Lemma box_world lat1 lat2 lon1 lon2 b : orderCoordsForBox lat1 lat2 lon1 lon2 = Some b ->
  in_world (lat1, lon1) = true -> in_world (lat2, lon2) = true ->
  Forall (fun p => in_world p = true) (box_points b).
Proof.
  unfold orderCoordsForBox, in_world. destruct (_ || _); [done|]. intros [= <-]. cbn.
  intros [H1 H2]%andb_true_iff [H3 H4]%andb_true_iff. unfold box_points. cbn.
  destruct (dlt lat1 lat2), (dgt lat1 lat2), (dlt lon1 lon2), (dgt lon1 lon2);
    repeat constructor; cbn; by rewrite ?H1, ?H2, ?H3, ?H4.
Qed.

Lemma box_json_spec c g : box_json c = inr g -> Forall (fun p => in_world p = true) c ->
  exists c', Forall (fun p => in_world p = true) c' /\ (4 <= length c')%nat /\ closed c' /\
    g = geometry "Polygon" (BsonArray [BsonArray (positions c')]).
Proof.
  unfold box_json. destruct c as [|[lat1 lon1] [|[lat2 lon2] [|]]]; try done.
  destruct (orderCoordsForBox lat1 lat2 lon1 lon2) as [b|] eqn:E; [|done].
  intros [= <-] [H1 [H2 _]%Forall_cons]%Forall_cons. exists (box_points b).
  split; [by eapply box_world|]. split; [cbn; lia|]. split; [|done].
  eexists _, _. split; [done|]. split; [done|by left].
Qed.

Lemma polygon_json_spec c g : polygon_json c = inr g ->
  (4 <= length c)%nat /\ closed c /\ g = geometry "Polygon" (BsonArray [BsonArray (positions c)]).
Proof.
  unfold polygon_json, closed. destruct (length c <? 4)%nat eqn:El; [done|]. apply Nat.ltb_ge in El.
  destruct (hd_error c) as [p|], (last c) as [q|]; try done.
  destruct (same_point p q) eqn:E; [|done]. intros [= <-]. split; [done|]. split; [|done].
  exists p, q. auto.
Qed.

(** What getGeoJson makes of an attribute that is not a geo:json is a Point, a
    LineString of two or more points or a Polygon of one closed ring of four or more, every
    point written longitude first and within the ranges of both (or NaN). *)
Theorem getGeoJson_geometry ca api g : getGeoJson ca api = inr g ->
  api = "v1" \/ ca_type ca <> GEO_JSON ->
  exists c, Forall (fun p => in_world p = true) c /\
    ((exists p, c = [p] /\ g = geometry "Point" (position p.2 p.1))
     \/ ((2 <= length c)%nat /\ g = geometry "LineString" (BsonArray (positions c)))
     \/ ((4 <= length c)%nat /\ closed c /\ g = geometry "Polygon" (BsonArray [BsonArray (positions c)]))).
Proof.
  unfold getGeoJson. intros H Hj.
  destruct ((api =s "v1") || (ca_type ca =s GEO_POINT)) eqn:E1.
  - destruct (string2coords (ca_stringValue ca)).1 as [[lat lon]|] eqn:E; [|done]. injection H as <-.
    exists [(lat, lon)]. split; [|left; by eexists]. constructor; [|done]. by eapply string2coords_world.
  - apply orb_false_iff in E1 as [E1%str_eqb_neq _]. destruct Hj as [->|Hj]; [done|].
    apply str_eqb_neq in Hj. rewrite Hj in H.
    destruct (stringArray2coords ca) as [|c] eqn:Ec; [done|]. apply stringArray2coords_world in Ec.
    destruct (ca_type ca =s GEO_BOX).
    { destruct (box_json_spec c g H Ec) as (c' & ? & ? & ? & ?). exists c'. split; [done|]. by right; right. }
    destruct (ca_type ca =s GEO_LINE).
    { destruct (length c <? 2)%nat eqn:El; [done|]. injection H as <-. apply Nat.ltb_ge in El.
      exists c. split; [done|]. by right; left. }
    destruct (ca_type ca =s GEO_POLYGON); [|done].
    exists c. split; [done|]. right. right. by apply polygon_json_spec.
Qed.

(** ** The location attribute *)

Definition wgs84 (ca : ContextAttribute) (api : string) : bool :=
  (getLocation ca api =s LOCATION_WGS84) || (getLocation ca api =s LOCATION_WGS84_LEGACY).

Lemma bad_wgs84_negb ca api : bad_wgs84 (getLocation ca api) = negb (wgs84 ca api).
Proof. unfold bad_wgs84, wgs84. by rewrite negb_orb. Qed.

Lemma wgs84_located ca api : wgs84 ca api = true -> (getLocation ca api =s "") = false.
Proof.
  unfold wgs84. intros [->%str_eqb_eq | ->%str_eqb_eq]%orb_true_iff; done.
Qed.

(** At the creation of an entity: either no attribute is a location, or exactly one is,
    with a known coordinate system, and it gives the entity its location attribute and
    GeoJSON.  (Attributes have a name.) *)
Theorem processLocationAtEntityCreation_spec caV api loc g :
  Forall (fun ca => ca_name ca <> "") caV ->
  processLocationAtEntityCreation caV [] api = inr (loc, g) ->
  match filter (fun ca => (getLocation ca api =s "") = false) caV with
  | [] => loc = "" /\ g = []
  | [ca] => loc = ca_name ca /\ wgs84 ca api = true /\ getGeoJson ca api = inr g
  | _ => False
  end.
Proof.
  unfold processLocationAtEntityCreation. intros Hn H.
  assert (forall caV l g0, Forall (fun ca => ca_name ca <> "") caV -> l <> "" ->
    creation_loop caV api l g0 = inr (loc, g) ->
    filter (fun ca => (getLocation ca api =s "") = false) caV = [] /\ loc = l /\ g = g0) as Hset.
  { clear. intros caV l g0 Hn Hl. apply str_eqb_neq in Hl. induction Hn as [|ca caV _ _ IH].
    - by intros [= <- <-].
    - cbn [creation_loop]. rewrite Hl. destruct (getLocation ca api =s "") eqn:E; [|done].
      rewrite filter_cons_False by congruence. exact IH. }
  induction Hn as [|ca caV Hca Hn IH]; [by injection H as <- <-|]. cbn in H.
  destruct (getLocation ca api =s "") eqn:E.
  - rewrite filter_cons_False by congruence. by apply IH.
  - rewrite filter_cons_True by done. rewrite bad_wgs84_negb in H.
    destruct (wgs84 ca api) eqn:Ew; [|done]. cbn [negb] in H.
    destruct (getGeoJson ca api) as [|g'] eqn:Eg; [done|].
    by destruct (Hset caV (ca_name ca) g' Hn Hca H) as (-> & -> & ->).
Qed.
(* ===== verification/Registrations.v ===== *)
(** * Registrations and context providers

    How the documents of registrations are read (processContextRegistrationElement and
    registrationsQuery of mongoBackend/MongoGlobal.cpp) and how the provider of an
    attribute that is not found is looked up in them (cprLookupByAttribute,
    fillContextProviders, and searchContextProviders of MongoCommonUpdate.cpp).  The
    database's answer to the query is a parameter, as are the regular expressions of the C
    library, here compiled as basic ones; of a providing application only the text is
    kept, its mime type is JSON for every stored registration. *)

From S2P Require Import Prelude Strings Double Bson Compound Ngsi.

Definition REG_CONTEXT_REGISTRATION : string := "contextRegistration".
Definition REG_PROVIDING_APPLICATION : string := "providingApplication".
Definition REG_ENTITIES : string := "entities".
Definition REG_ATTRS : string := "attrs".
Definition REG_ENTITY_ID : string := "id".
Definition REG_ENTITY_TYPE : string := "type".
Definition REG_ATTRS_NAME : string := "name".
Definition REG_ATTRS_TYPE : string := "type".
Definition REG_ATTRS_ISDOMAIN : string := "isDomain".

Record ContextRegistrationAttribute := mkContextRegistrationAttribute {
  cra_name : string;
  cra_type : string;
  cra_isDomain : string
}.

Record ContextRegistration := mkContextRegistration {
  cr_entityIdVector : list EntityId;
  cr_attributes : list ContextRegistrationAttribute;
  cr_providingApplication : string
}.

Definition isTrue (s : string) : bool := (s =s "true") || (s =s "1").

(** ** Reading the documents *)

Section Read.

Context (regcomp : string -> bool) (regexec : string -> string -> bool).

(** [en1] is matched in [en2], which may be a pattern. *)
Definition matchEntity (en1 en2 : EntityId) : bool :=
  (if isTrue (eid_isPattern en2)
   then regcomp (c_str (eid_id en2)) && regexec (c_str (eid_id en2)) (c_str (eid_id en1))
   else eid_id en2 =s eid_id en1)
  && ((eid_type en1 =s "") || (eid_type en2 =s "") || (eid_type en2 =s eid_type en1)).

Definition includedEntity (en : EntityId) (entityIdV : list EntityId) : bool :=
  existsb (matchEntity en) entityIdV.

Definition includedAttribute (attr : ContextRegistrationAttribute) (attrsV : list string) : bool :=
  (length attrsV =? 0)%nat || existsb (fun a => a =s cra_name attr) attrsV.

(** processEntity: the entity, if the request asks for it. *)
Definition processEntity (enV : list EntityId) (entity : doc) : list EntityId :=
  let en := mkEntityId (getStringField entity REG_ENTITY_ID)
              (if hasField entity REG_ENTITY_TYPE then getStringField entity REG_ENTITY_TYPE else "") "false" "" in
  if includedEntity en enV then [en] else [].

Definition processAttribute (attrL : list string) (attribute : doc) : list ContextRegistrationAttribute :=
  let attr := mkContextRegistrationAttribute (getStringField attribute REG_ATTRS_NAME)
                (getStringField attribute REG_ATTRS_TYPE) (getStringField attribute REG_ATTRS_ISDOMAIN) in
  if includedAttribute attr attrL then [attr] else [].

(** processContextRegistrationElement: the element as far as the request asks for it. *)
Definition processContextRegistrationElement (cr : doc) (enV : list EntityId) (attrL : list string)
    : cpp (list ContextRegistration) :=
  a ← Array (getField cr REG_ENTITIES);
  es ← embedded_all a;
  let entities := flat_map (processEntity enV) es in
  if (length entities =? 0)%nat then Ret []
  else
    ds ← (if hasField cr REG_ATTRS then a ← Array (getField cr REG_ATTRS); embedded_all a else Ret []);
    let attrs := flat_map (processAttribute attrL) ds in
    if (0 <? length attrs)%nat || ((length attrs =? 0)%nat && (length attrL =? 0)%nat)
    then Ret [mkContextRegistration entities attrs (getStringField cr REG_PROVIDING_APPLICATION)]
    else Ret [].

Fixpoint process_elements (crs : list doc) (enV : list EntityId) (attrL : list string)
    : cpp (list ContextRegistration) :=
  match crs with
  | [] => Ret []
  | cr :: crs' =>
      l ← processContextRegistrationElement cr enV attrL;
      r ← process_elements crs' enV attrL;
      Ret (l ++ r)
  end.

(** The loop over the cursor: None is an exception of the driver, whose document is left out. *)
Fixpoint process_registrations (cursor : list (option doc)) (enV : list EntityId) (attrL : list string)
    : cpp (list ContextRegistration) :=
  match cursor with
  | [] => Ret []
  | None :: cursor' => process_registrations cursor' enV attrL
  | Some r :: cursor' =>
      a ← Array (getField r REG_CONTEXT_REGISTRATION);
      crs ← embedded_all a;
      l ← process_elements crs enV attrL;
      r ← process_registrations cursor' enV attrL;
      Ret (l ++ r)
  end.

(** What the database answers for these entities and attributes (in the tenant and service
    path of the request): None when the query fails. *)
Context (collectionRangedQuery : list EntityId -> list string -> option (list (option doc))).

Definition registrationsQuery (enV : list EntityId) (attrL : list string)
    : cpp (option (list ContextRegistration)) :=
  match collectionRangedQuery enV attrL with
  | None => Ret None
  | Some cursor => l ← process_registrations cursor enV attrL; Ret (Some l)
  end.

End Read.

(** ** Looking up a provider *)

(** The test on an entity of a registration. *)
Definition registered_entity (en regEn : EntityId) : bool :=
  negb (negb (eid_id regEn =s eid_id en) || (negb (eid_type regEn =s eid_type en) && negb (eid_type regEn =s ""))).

◇ ◇ ◇ ◇ ◇ ◇ ◇

> Task instructions:
Please reproduce exactly the lines in the listing above from the one containing "a name.) *)" through the one containing "unfold processLocationAtEntityCreation. intros", both included, and nothing more.

> Finished task:
    GeoJSON.  (Attributes have a name.) *)
Theorem processLocationAtEntityCreation_spec caV api loc g :
  Forall (fun ca => ca_name ca <> "") caV ->
  processLocationAtEntityCreation caV [] api = inr (loc, g) ->
  match filter (fun ca => (getLocation ca api =s "") = false) caV with
  | [] => loc = "" /\ g = []
  | [ca] => loc = ca_name ca /\ wgs84 ca api = true /\ getGeoJson ca api = inr g
  | _ => False
  end.
Proof.
  unfold processLocationAtEntityCreation. intros Hn H.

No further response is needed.